As denúncias do MP-SP contra a inspeção veicular

Por Marco Antonio L.

Do Viomundo

Inspeção veicular: MP diz que contrato causou prejuízo de R$1,1 bilhão ao poder público e aos paulistanos

por Conceição Lemes

São Paulo é o Estado com maior IPVA (Imposto sobre a Propriedade de Veículos Automotores) do país. Quem mora na capital ainda paga a taxa de inspeção veicular. Em 2012, a Prefeitura da capital cobrou R$ 44,36 pela vistoria.

José Serra (PSDB) defende a cobrança. “Nada é de graça”, diz o vídeo de sua campanha.
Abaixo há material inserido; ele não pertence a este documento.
(* ===== verification/SdpFormats.v ===== *)
(** * SdpFormats: payload types without a name

    [ParseMediaWith] looks up a format that has no rtpmap in the table
    [codecByType] of [src/rtp/codecs.go], an array of [0xff] entries, by
    [byte(ci.Type)]. *)

From Stdlib Require Import Ascii.
From stdpp Require Import base tactics numbers strings list sets gmap.
From S2P Require Import Prelude GoStr Codecs CodecList Srtp Sdp SdpParse SdpProps.

#[local] Open Scope go_scope.

Section formats.
Context `{SrtpLib} `{SdpLib} `{Constants}.

Lemma codecByTypeFrom_length t cs t' : codecByTypeFrom t cs = Ok t' -> length t' = length t.
Proof.
  revert t. induction cs as [|c cs IH]; intros t; simpl; [by intros [= ->]|].
  unfold setByType. destruct (RTPIsStatic (info c)); simpl; [|by apply IH].
  unfold go_set. destruct (_ || _); simpl; [done|]. intros Ht%IH. by rewrite Ht, length_insert.
Qed.

Lemma CodecByPayloadType_panics w t typ :
  codecByType w = Ok t -> 0 <= typ < 256 -> CodecByPayloadType w typ = Panic <-> typ = 255.
Proof.
  intros Ht Hr. unfold CodecByPayloadType. rewrite Ht. simpl.
  apply codecByTypeFrom_length in Ht. rewrite length_replicate in Ht. unfold go_index. case_if; [lia|].
  destruct (t !! Z.to_nat typ) as [c|] eqn:E.
  - apply lookup_lt_Some in E. split; [done|lia].
  - apply lookup_ge_None in E. split; [lia|done].
Qed.

(** A parsed codec whose lookup is out of the table. *)
Definition beyondTable (ci : parsedCodec) : Prop := pName ci = [] /\ u8 (pType ci) = 255.

Lemma lookupCodec_panics w s t ci : codecByType w = Ok t -> lookupCodec w s ci = Panic <-> beyondTable ci.
Proof.
  intros Ht. unfold lookupCodec, beyondTable. pose proof (CodecByPayloadType_panics w t (u8 (pType ci)) Ht (u8_range _)) as Hp.
  assert (Hrest : forall o, match o with
      | None => Ok (mkCodec (u8 (pType ci)) None noInfo)
      | Some c => let '(i, ok) := Supports c (pConfig ci) in Ok (mkCodec (u8 (pType ci)) (if ok then Some c else None) i)
      end <> Panic) by (intros [c|]; [destruct (Supports c (pConfig ci))|]; done).
  case_decide as Hn.
  - simpl. split; [intros E; by destruct (Hrest _ E)|]. intros [? _]. done.
  - destruct (CodecByPayloadType w (u8 (pType ci))) as [o|] eqn:E; simpl.
    + split; [intros E'; by destruct (Hrest _ E')|]. intros [_ H255]. apply Hp in H255. done.
    + split; [|done]. intros _. split; [by destruct (pName ci)|]. by apply Hp.
Qed.

Lemma lookupCodecs_panics w s t cs :
  codecByType w = Ok t -> lookupCodecs w s cs = Panic <-> Exists beyondTable cs.
Proof.
  intros Ht. induction cs as [|ci cs IH]; simpl.
  - split; [done|]. by intros ?%Exists_nil.
  - rewrite Exists_cons, <- IH, <- (lookupCodec_panics w s t ci Ht).
    destruct (lookupCodec w s ci) as [c|]; simpl; [|naive_solver].
    destruct (lookupCodecs w s cs); simpl; naive_solver.
Qed.

(** Parsing a media description panics exactly when it lists a format that
    no rtpmap names and whose number is 255 modulo 256: the table of static types
    has 255 entries, so the last byte is out of range, in every set and with every
    registry. *)
Theorem nameless_format_panics (w : world) (s : option nat) (d : MediaDescription)
    (t : list (option CodecType)) (st : parseState)
    (Ht : codecByType w = Ok t)
    (Hst : parseAttributes (Attributes d) (mkParse [] [] 0) = Ok (inl st)) :
  ParseMediaWith w s d = Panic <-> Exists beyondTable (addFormats (Formats d) (pCodecs st)).
Proof.
  unfold ParseMediaWith. rewrite Hst. simpl. rewrite <- (lookupCodecs_panics w s t _ Ht).
  destruct (lookupCodecs w s _); simpl; done.
Qed.

(** A nil codec set stands for the global one when a codec is looked up by name,
    but not when it is looked up by its payload type: it then enables none. *)
Lemma nil_set_names w ci : pName ci <> [] -> lookupCodec w None ci = lookupCodec w (Some globalSet) ci.
Proof. intros Hn. unfold lookupCodec. by rewrite !decide_True by done. Qed.

Lemma nil_set_types w ci c : pName ci = [] -> lookupCodec w None ci = Ok c -> c = mkCodec (u8 (pType ci)) None noInfo.
Proof.
  intros Hn. unfold lookupCodec. rewrite decide_False by auto.
  destruct (CodecByPayloadType w _) as [o|]; simpl; [|done]. by intros [= <-].
Qed.

End formats.

Import Example.

(** "m=audio 5004 RTP/AVP 0": PCMU for the global set, an unknown codec for nil. *)
Lemma nil_set_pcmu :
  let m := mkMedia (lit "audio") 5004 [lit "RTP"; lit "AVP"] [lit "0"] [] None in
  (match ParseMedia offering m with Ok (inl md) => Name <$> (typeInfo <$> (Info <$> AudioCodecs md)) | _ => [] end)
    = [lit "PCMU"] /\
  ParseMediaWith offering None m = Ok (inl (mkDesc [] [] [mkCodec 0 None noInfo] [] 0)).
Proof. split; vm_compute; reflexivity. Qed.

(** "m=audio 5004 RTP/AVP 0 255", as a remote side may send it. *)
Definition remoteMedia : MediaDescription :=
  mkMedia (lit "audio") 5004 [lit "RTP"; lit "AVP"] [lit "0"; lit "255"] [] None.

Lemma remote_beyond : Exists beyondTable (addFormats (Formats remoteMedia) []).
Proof. apply Exists_cons_tl, Exists_cons_hd. vm_compute. split; reflexivity. Qed.

Lemma nameless_format_panics_witness :
  ParseMediaWith Example.offering None remoteMedia = Panic.
Proof.
  destruct (codecByType Example.offering) as [t|] eqn:Ht.
  - apply (nameless_format_panics Example.offering None remoteMedia t (mkParse [] [] 0) Ht).
    + reflexivity.
    + exact remote_beyond.
  - exfalso. vm_compute in Ht. discriminate Ht.
Defined.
Em entrevista a O Estado de S. Paulo, Serra afirmou: “A poluição é um problema gravíssimo em SP. Revisão para evitar poluição é um serviço essencial. Se a prefeitura for pagar a inspeção, paga quem tem carro e quem não tem, o que é injusto, todos estarão pagando”.
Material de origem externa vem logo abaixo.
(* ===== verification/Resample.v ===== *)
(** * Resample: the choice of a resampler, [src/resample.go]

    [Resample] and [ResampleWriter] with their options, over the two resamplers
    of [Soxr] and [Beep] as writers, and [resampleBuffer] of
    [src/resample_soxr.go].  A call that never returns, which the library and
    the ratio may cause, is a [Panic] here: the caller does not continue. *)

From Stdlib Require Import Ascii.
From stdpp Require Import base tactics numbers strings list.
From S2P Require Import Prelude GoFloat GoStr Media Soxr Beep Writers FileWriter.

#[local] Open Scope go_scope.

(** ** Options *)

Record resampleOptions : Type := mkResampleOptions { Predictable : bool; DumpInput : str; DumpOutput : str }.

Inductive ResampleOption : Type :=
| WithPredictableResample (enable : bool)
| WithResampleDump (inputName outputName : str).

Definition applyOption (o : resampleOptions) (opt : ResampleOption) : resampleOptions :=
  match opt with
  | WithPredictableResample enable => mkResampleOptions enable (DumpInput o) (DumpOutput o)
  | WithResampleDump i out => mkResampleOptions (Predictable o) i out
  end.

(** The options in force: [defaults] is [DefaultResampleOptions]. *)
Definition optionsOf (defaults opts : list ResampleOption) : resampleOptions :=
  fold_left applyOption (match opts with [] => defaults | _ => opts end) (mkResampleOptions false [] []).

Definition returned {A : Type} (r : option (outcome A)) : outcome A :=
  match r with Some r => r | None => Panic end.

(** Frames that are all passed on, whatever the writer below answers: the last
    error wins. *)
Definition passAll {W : Type} `{WriterOps (list Z) W} (fs : list (list Z)) (w : W) : outcome (W * option error) :=
  let! (w, es) := putAll fs w in Ok (w, lastError es).

(** What the resamplers use: [soxr_process]; [soxr_create] of a source and a
    destination rate, each with the string that it gives as its error; and, for
    the predictable one, the conversions of floats. *)
Class ResampleLib (ST : Type) : Type := {
  soxr_process : ST -> list Z -> Z -> ST * Z * list Z * option str;
  soxr_create : Z -> Z -> ST * option str;
  conversions :: Conversions;
}.

Definition soxrProcess {ST : Type} `{ResampleLib ST} (st : ST) (inp : list Z) (room : Z)
    : ST * Z * list Z * option error :=
  let '(st, n, out, e) := soxr_process st inp room in (st, n, out, soxrErr e).

Definition newSoxr {ST : Type} `{ResampleLib ST} (dstRate srcRate : Z) : ST + error :=
  let '(p, e) := soxr_create srcRate dstRate in
  match soxrErr e with Some err => inr err | None => inl p end.

Section resamplers.
Context {ST : Type} `{ResampleLib ST}.

(** ** [resampleWriter] over the writer below

    What a call passes on does not depend on the answers of the writer below:
    its frames are those of [Soxr], given to the writer one after the other.
    [spares] is the capacity that [append] leaves in the buffer at each call. *)
Record soxrWriter (W : Type) : Type := mkSoxrWriter {
  soxrCore : resampleWriter ST;
  soxrBelow : W;
  spares : nat -> Z;
  calls : nat;
}.
Arguments mkSoxrWriter {W}.
Arguments soxrCore {W}.
Arguments soxrBelow {W}.
Arguments spares {W}.
Arguments calls {W}.

Definition newFrames (c c' : resampleWriter ST) : list (list Z) := drop (length (passed c)) (passed c').

#[export] Instance soxrWriter_ops W `{WriterOps (list Z) W} : WriterOps (list Z) (soxrWriter W) := {|
  wput data s :=
    let! (c, e) := returned (Soxr.WriteSample soxrProcess data (spares s (calls s)) [] (soxrCore s)) in
    let! (w, last) := passAll (newFrames (soxrCore s) c) (soxrBelow s) in
    Ok (mkSoxrWriter c w (spares s) (S (calls s)), match e with Some e => Some e | None => last end);
  wclose s :=
    let! (c, e) := returned (Soxr.Close soxrProcess (spares s (calls s)) [] None (soxrCore s)) in
    let s' w := mkSoxrWriter c w (spares s) (S (calls s)) in
    match e with
    | Some e => Ok (s' (soxrBelow s), Some e)
    | None =>
        let! (w, _) := passAll (newFrames (soxrCore s) c) (soxrBelow s) in
        let! (w, e) := wclose w in
        Ok (s' w, e)
    end;
|}.
#[export] Instance soxrWriter_rate W : RateOps (soxrWriter W) := {| wrate s := Ok (rSrc (res (soxrCore s))) |}.

(** [newResampleWriter] of [resample_soxr.go] *)
Definition newSoxrWriter {W : Type} `{RateOps W} (spares : nat -> Z) (w : W) (sampleRate : Z) : outcome (soxrWriter W) :=
  let! dstRate := wrate w in
  match newSoxr dstRate sampleRate with
  | inr _ => Panic
  | inl st => Ok (mkSoxrWriter (newResampleWriter st dstRate sampleRate) w spares 0)
  end.

(** ** [resampleWriterBeep] over the writer below *)

Record beepWriter (W : Type) : Type := mkBeepStage { beepCore : resampleWriterBeep; beepBelow : W }.
Arguments mkBeepStage {W}.
Arguments beepCore {W}.
Arguments beepBelow {W}.

#[export] Instance beepWriter_ops W `{WriterOps (list Z) W} : WriterOps (list Z) (beepWriter W) := {|
  wput data s :=
    let c := beepCore s in
    let! (c, out) := returned (beepWriteSample data c) in
    let! (w, e) := wput out (beepBelow s) in
    Ok (mkBeepStage c w, e);
  wclose s := let! (w, e) := wclose (beepBelow s) in Ok (mkBeepStage (beepCore s) w, e);
|}.
#[export] Instance beepWriter_rate W : RateOps (beepWriter W) := {| wrate s := Ok (srcRate (beepCore s)) |}.

(** [newResampleWriterBeep], and [newResampleWriter] of [resample_nocgo.go] *)
Definition newBeepWriter {W : Type} `{RateOps W} (w : W) (sampleRate : Z) : outcome (beepWriter W) :=
  let! dstRate := wrate w in
  let! c := newResampleWriterBeep dstRate sampleRate in
  Ok (mkBeepStage c w).

(** ** [ResampleWriter] *)

(** A writer, or the [MultiWriter] that [DumpWriterPCM16] makes of it. *)
Definition dumpable (X W : Type) : Type := (W + multiWriter (W + byteEncoder (fileWriter X)))%type.

(** The writer itself, or a resampler before it. *)
Inductive resampled (X W : Type) : Type :=
| Direct (w : W)
| BySoxr (w : dumpable X (soxrWriter (dumpable X W)))
| ByBeep (w : dumpable X (beepWriter (dumpable X W))).
Arguments Direct {X W}.
Arguments BySoxr {X W}.
Arguments ByBeep {X W}.

#[export] Instance resampled_ops X W `{FileOps X} `{WriterOps (list Z) W} : WriterOps (list Z) (resampled X W) := {|
  wput f r :=
    match r with
    | Direct w => let! (w, e) := wput f w in Ok (Direct w, e)
    | BySoxr w => let! (w, e) := wput f w in Ok (BySoxr w, e)
    | ByBeep w => let! (w, e) := wput f w in Ok (ByBeep w, e)
    end;
  wclose r :=
    match r with
    | Direct w => let! (w, e) := wclose w in Ok (Direct w, e)
    | BySoxr w => let! (w, e) := wclose w in Ok (BySoxr w, e)
    | ByBeep w => let! (w, e) := wclose w in Ok (ByBeep w, e)
    end;
|}.
#[export] Instance resampled_rate X W `{RateOps W} : RateOps (resampled X W) := {|
  wrate r := match r with Direct w => wrate w | BySoxr w => wrate w | ByBeep w => wrate w end;
|}.

Section resampleWriter.
Context {X : Type} `{FileOps X}.
Context (createFile : str -> X + error).
Context (defaults : list ResampleOption).
(** [resampleDumpToFile] with the [id] it takes. *)
Context (dumpToFile : option Z).

(** [if file != "" { w = DumpWriterPCM16(file, w) }] *)
Definition dumped {W : Type} `{RateOps W} (file : str) (w : W) : outcome (dumpable X W) :=
  if bool_decide (file = []) then Ok (inl w)
  else let! m := DumpWriterPCM16 createFile file w in Ok (inr m).

Definition dumpOptions (o : resampleOptions) : resampleOptions :=
  match dumpToFile with
  | None => o
  | Some id =>
      let pref := lit "sip_resample_" ++ Itoa id in
      mkResampleOptions (Predictable o) (pref ++ lit "_in") (pref ++ lit "_out")
  end.

(** [cgo] says which of [resample_soxr.go] and [resample_nocgo.go] is built. *)
Definition ResampleWriter {W : Type} `{RateOps W} (cgo : bool) (spares : nat -> Z) (w : W) (sampleRate : Z)
    (opts : list ResampleOption) : outcome (resampled X W) :=
  let! dstRate := wrate w in
  if dstRate =? sampleRate then Ok (Direct w)
  else
    let opt := dumpOptions (optionsOf defaults opts) in
    let! w := dumped (DumpOutput opt) w in
    if Predictable opt || negb cgo then
      let! s := newBeepWriter w sampleRate in
      let! s := dumped (DumpInput opt) s in
      Ok (ByBeep s)
    else
      let! s := newSoxrWriter spares w sampleRate in
      let! s := dumped (DumpInput opt) s in
      Ok (BySoxr s).

End resampleWriter.

(** ** [Resample]: a whole buffer *)

(** [resampleBuffer] of [resample_soxr.go], over a [bufferWriterPCM16]. *)
Definition resampleBuffer (spares : nat -> Z) (dst : list Z) (dstSampleRate : Z) (src : list Z) (srcSampleRate : Z)
    : outcome (list Z) :=
  let! w := newSoxrWriter spares (NewPCM16BufferWriter dst dstSampleRate) srcSampleRate in
  let! (w, err) := wput src w in
  let! (w, _) := wclose w in
  match err with
  | Some _ => Panic
  | None => Ok (bufOf (soxrBelow w))
  end.

Definition Resample (defaults : list ResampleOption) (cgo : bool) (spares : nat -> Z) (dst : list Z) (dstSampleRate : Z)
    (src : list Z) (srcSampleRate : Z) (opts : list ResampleOption) : outcome (list Z) :=
  if dstSampleRate =? srcSampleRate then Ok (dst ++ src)
  else
    let opt := optionsOf defaults opts in
    if Predictable opt || negb cgo then
      returned (resampleBufferBeep dst dstSampleRate src srcSampleRate)
    else resampleBuffer spares dst dstSampleRate src srcSampleRate.

End resamplers.
Arguments soxrWriter : clear implicits.
Arguments beepWriter : clear implicits.
Arguments resampled : clear implicits.
Arguments mkSoxrWriter {ST W}.
Arguments soxrCore {ST W}.
Arguments soxrBelow {ST W}.
Arguments spares {ST W}.
Arguments calls {ST W}.
Arguments mkBeepStage {W}.
Arguments beepCore {W}.
Arguments beepBelow {W}.
Arguments Direct {ST X W}.
Arguments BySoxr {ST X W}.
Arguments ByBeep {ST X W}.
Já Fernando Haddad (PT) diz que vai acabar com a taxa que é cobrada dos munícipes proprietários de veículos, mas manterá a inspeção.

Celso Russomanno (PRB), no início da campanha, chegou a dizer que iria acabar com a inspeção veicular, mas nos últimos tempos não voltou ao assunto.  No item 11 do seu programa de governo, afirma que vai “Reformular a inspeção veicular, mantendo a devolução integral do valor da taxa cobrada pelas empresas, que deverão realizar a inspeção”.

O fato é que, apesar de o tema estar com frequência no horário eleitoral de Serra e Haddad — os demais candidatos à Prefeitura da capital o têm ignorado –, a mídia, curiosamente, não aprofundou o assunto durante essa campanha.

Inclusive, nesse final de semana, a Vejinha São Paulo elogiou o programa de inspeção veicular, implantado, a partir de 2008, pelo prefeito Gilberto Kassab (na época, DEM, hoje PSD) e a Controlar. Em 2011, esse contrato foi denunciado pelo Ministério Público do Estado de São Paulo (MP-SP) à Justiça por conter várias ilegalidades, irregularidades e fraudes.

“Na verdade, está tudo errado nesse contrato entre a Prefeitura e a Controlar; ele é ilegal”, afirma aoViomundo o promotor Marcelo Duarte Daneluzzi, da Promotoria do Patrimônio Público e Social do MP-SP, um dos autores da denúncia à Justiça. “Pensei que com a campanha eleitoral essa taxa não resistisse uma semana. Mas pelo visto quase todo mundo está gostando dessa fonte de arrecadação.”

A campanha de Haddad diz que Serra mente: “Não é verdade que quem anda de ônibus, bicicleta, metrô, vai pagar a isenção da taxa de inspeção veicular dos que possuem carro. Ao pagar o IPVA, o proprietário de automóvel já paga a inspeção, pois essa taxa já está embutida no valor”.

 “ÀS VEZES O PROPRIETÁRIO PAGA ATÉ DUAS INSPEÇÕES NO PERÍODO DE 30 DIAS”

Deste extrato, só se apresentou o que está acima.